He died for the Ganges. Did ‘mining mafia’ kill him?

GlobalPost

Unlike Baba Ramdev's fast, Swami Nigamananda's fast to save the Ganges from destruction by polluters went mostly unnoticed — even here in India. But his death earlier this month exposed a tale as murky as the filthy waters of India's holiest river, reports Tehelka

According to an investigative report by the magazine, private companies are blatantly violating laws that limit stone and sand mining to state-owned corporations, which are restricted from using machinery to dredge out the river. Despite half-a-dozen state agencies mandated to regulate the stone-picking and crushing industry, private mining firms in Haridwar use heavy machinery for dredging, robbing the state of revenue. But that's not all. "The rampant mining has also depleted the groundwater level, deepened the riverbed, made thousands of acres of farmland uncultivable, destroyed the neighbouring forests, polluted the air and forced hundreds of farmers to migrate, having sold their lands to the same mafia for a pittance," said the magazine, which also detailed the connections between various local politicians and the so-called "mining mafia."

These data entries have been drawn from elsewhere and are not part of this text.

(* ===== verification/GroupFlatten.v ===== *)
(** * Group flattening

    Models [gateway/backend/internal/routing/group_flatten.go]: a model group's
    members are models or subgroups, each group is expanded by its own traversal
    strategy, cycles are cut at the back edge, and the flat list is de-duplicated.

    The recursion of [flattenGroup] is bounded by the groups not yet on the path;
    it is modelled with fuel, [S (size graph)] is enough ([flattenFuel_enough]).
    The source's [visiting] map is shared and restored on return ([defer delete]);
    since a group on the path is never entered again, the restored map is the map
    before the call, and the model passes the set down instead. *)

From Stdlib Require Import ZArith Lia.
From stdpp Require Import base tactics option list numbers strings gmap.
From S2P Require Import Prelude.

(** ** Data and operations *)

Record FlatGroup := mkFlatGroup {
  fg_Traversal : string;
  fg_Members : list string;   (* MemberGatewayName of each member, in priority order *)
  fg_Active : bool
}.

Section flatten.
Context `{Unicode}.
Implicit Types (graph : gmap string FlatGroup) (visiting : gset string).

Definition subKey (memberName : string) : string := strings_ToLower (strings_TrimSpace memberName).

Definition isGroup graph (memberName : string) : bool := has_key graph (subKey memberName).

(** [stream]: a model, or the items of a subgroup. *)
Definition stream : Type := string + list string.

Definition stream_len (st : stream) : nat :=
  match st with inl _ => 0 | inr items => length items end.

(** What a stream contributes to pass [k]. *)
Definition stream_pass (k : nat) (st : stream) : list string :=
  match st with
  | inl name => if (k =? 0)%nat then [name] else []
  | inr items => match items !! k with Some x => [x] | None => [] end
  end.

Definition round_robin (streams : list stream) : list string :=
  let maxLen := foldl (fun m st => Nat.max m (stream_len st)) 0%nat streams in
  let passes := if (maxLen =? 0)%nat then 1%nat else maxLen in
  flat_map (fun k => flat_map (stream_pass k) streams) (seq 0 passes).

(** The switch on the traversal; [rec] expands a subgroup. *)
Definition expand graph (rec : string -> list string) (g : FlatGroup) : list string :=
  if String.eqb (fg_Traversal g) "breadth" then
    List.filter (fun m => negb (isGroup graph m)) (fg_Members g)
    ++ flat_map (fun m => if isGroup graph m then rec (subKey m) else []) (fg_Members g)
  else if String.eqb (fg_Traversal g) "round_robin" then
    round_robin ((fun m => if isGroup graph m then inr (rec (subKey m)) else inl m) <$> fg_Members g)
  else
    flat_map (fun m => if isGroup graph m then rec (subKey m) else [m]) (fg_Members g).

Fixpoint flattenFuel (fuel : nat) graph visiting (lname : string) : list string :=
  match fuel with
  | O => []
  | S fuel' =>
      match graph !! lname with
      | None => []
      | Some g =>
          if negb (fg_Active g) then []
          else if bool_decide (lname ∈ visiting) then []
          else expand graph (flattenFuel fuel' graph ({[lname]} ∪ visiting)) g
      end
  end.

Definition flattenGroup (lname : string) graph visiting : list string :=
  flattenFuel (S (size graph)) graph visiting lname.

(** The de-duplication loop of [FlattenGroup]. *)
Fixpoint dedup (seen : gset string) (raw : list string) : list string :=
  match raw with
  | [] => []
  | m :: raw' =>
      let key := subKey m in
      if String.eqb key "" then dedup seen raw'
      else if bool_decide (key ∈ seen) then dedup seen raw'
      else m :: dedup ({[key]} ∪ seen) raw'
  end.

Definition FlattenGroup (name : string) graph : list string :=
  dedup ∅ (flattenGroup (subKey name) graph ∅).

(** ** Expansion, whatever the strategy *)

(** The members' contributions in order: what "depth" emits. *)
Definition contributions graph (rec : string -> list string) (ms : list string) : list string :=
  flat_map (fun m => if isGroup graph m then rec (subKey m) else [m]) ms.

Lemma flat_map_app_perm {A B} (f g : A -> list B) (l : list A) :
  flat_map (fun x => f x ++ g x) l ≡ₚ flat_map f l ++ flat_map g l.
Proof. induction l as [|x l IH]; simpl; [done|]. rewrite IH. solve_Permutation. Qed.

Lemma passes_items (items : list string) (n : nat) :
  length items <= n ->
  flat_map (fun k => match items !! k with Some x => [x] | None => [] end) (seq 0 n) = items.
Proof.
  revert n. induction items as [|x items IH]; intros n Hn.
  - generalize (seq 0 n) as l. by induction l.
  - destruct n as [|n]; simpl in *; [lia|]. f_equal. rewrite <- seq_shift.
    rewrite flat_map_concat_map, map_map, <- flat_map_concat_map. apply IH. lia.
Qed.

Definition stream_items (st : stream) : list string :=
  match st with inl name => [name] | inr items => items end.

Lemma stream_passes (st : stream) (n : nat) :
  stream_len st <= n -> 0 < n ->
  flat_map (fun k => stream_pass k st) (seq 0 n) = stream_items st.
Proof.
  destruct st as [name|items]; simpl; intros Hn H0; [|by apply passes_items].
  destruct n as [|n]; [lia|]. simpl. f_equal.
  assert (forall l, Forall (fun k => k <> 0) l ->
    flat_map (fun k => if (k =? 0)%nat then [name] else []) l = []) as Hl.
  { induction 1 as [|[|k] l Hk _ IH]; simpl; done. }
  apply Hl, Forall_forall. intros k [? ?]%elem_of_seq. lia.
Qed.

Lemma round_robin_perm (streams : list stream) :
  round_robin streams ≡ₚ flat_map stream_items streams.
Proof.
  unfold round_robin. set (maxLen := foldl _ _ streams).
  assert (forall m, (m <= foldl (fun m st => Nat.max m (stream_len st)) m streams)%nat /\
    Forall (fun st => stream_len st <= foldl (fun m st => Nat.max m (stream_len st)) m streams)%nat
      streams) as Hmax.
  { clear maxLen. induction streams as [|st l IH]; intros m; simpl; [by split|].
    destruct (IH (Nat.max m (stream_len st))) as [H1 H2]. split; [lia|]. constructor; [lia|done]. }
  destruct (Hmax 0%nat) as [_ Hall]. fold maxLen in Hall. clearbody maxLen. clear Hmax.
  set (n := if (maxLen =? 0)%nat then 1%nat else maxLen).
  assert (0 < n /\ maxLen <= n)%nat as [H0 Hn] by (unfold n; destruct maxLen; simpl; lia).
  clearbody n. induction Hall as [|st l Hst Hall IH]; simpl.
  - induction (seq 0 n); done.
  - rewrite flat_map_app_perm, IH, stream_passes by lia. done.
Qed.

Lemma expand_perm graph rec g : expand graph rec g ≡ₚ contributions graph rec (fg_Members g).
Proof.
  unfold expand, contributions. case_match; [|case_match; [|done]].
  - induction (fg_Members g) as [|m ms IH]; simpl; [done|].
    destruct (isGroup graph m); simpl; rewrite <- IH; solve_Permutation.
  - rewrite round_robin_perm. induction (fg_Members g) as [|m ms IH]; simpl; [done|].
    rewrite IH. by destruct (isGroup graph m).
Qed.

Lemma contributions_perm graph graph' rec rec' ms :
  (forall m, m ∈ ms -> isGroup graph m = isGroup graph' m) ->
  (forall m, m ∈ ms -> isGroup graph m = true -> rec (subKey m) ≡ₚ rec' (subKey m)) ->
  contributions graph rec ms ≡ₚ contributions graph' rec' ms.
Proof.
  intros Hg Hr. induction ms as [|m ms IH]; simpl; [done|].
  rewrite IH; [|intros; apply Hg; by right|intros; apply Hr; [by right|done]].
  rewrite <- Hg by left. destruct (isGroup graph m) eqn:E; [|done]. rewrite Hr; [done|left|done].
Qed.

Lemma elem_of_contributions graph rec ms x :
  x ∈ contributions graph rec ms <->
  exists m, m ∈ ms /\
    ((isGroup graph m = false /\ x = m) \/ (isGroup graph m = true /\ x ∈ rec (subKey m))).
Proof.
  unfold contributions. rewrite list_elem_of_In, in_flat_map. setoid_rewrite <- list_elem_of_In.
  split; intros (m & Hm & Hx); exists m; split; try done; destruct (isGroup graph m).
  - by right.
  - apply list_elem_of_singleton in Hx. by left.
  - by destruct Hx as [[]|[]].
  - apply list_elem_of_singleton. by destruct Hx as [[]|[]].
Qed.

(** ** Walks *)

(** A name as the router compares it: without surrounding space and case. *)
Definition folded (name : string) : string := strings_ToLower (strings_TrimSpace name).

(** An active group lists a group; a model. *)
Definition edge graph (g h : string) : Prop :=
  exists fg m, graph !! g = Some fg /\ fg_Active fg = true /\ m ∈ fg_Members fg /\
    is_Some (graph !! h) /\ folded m = h.

Definition has_model graph (g x : string) : Prop :=
  exists fg, graph !! g = Some fg /\ fg_Active fg = true /\ x ∈ fg_Members fg /\ graph !! folded x = None.

Lemma isGroup_spec graph m : isGroup graph m = true <-> is_Some (graph !! folded m).
Proof. unfold isGroup, has_key. by rewrite bool_decide_eq_true. Qed.

Lemma isModel_spec graph m : isGroup graph m = false <-> graph !! folded m = None.
Proof. rewrite <- not_true_iff_false, isGroup_spec. symmetry. apply eq_None_not_Some. Qed.

(** [walk graph g p x]: from [g] through the groups [p], in order, to a group that
    lists the model [x]. *)
Fixpoint walk graph (g : string) (p : list string) (x : string) : Prop :=
  match p with
  | [] => has_model graph g x
  | h :: p' => edge graph g h /\ walk graph h p' x
  end.

(** A model a request for group [g] can be served by. *)
Definition reachable graph (g x : string) : Prop := exists p, walk graph g p x.

Lemma flattenFuel_unfold fuel graph visiting g x :
  x ∈ flattenFuel (S fuel) graph visiting g <->
  exists fg, graph !! g = Some fg /\ fg_Active fg = true /\ g ∉ visiting /\
    x ∈ contributions graph (flattenFuel fuel graph ({[g]} ∪ visiting)) (fg_Members fg).
Proof.
  cbn [flattenFuel]. destruct (graph !! g) as [fg|]; [|split; [by intros ?%elem_of_nil|by intros (?&?&_)]].
  destruct (fg_Active fg) eqn:Ea; cbn [negb].
  2:{ split; [by intros ?%elem_of_nil|]. intros (fg' & [= <-] & ? & _). congruence. }
  case_bool_decide.
  { split; [by intros ?%elem_of_nil|]. by intros (fg' & [= <-] & _ & ? & _). }
  rewrite expand_perm. split; [by eauto|]. by intros (fg' & [= <-] & _ & _ & ?).
Qed.

Lemma flattenFuel_walk fuel graph visiting g x :
  x ∈ flattenFuel fuel graph visiting g -> reachable graph g x.
Proof.
  revert visiting g. induction fuel as [|fuel IH]; intros visiting g; [by intros ?%elem_of_nil|].
  intros (fg & Hg & Ha & _ & (m & Hm & [[Hn ->]|[Hi Hx]])%elem_of_contributions)%flattenFuel_unfold.
  - exists []. exists fg. by rewrite <- isModel_spec.
  - destruct (IH _ _ Hx) as [p Hp]. exists (subKey m :: p). apply isGroup_spec in Hi. split; [by exists fg, m|done].
Qed.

Earlier this month, some of Swami Nigamananda's family members and followers alleged that he might have been poisoned before he slipped into a coma after two-and-a-half months of fasting in protest against violation of the mining laws to protect the holy river.

A subsequent post mortem said the holy man "died due to coma, Septicaemia and degenerative brain disorder," but the official finding did not convince some of Nigamanda's supporters.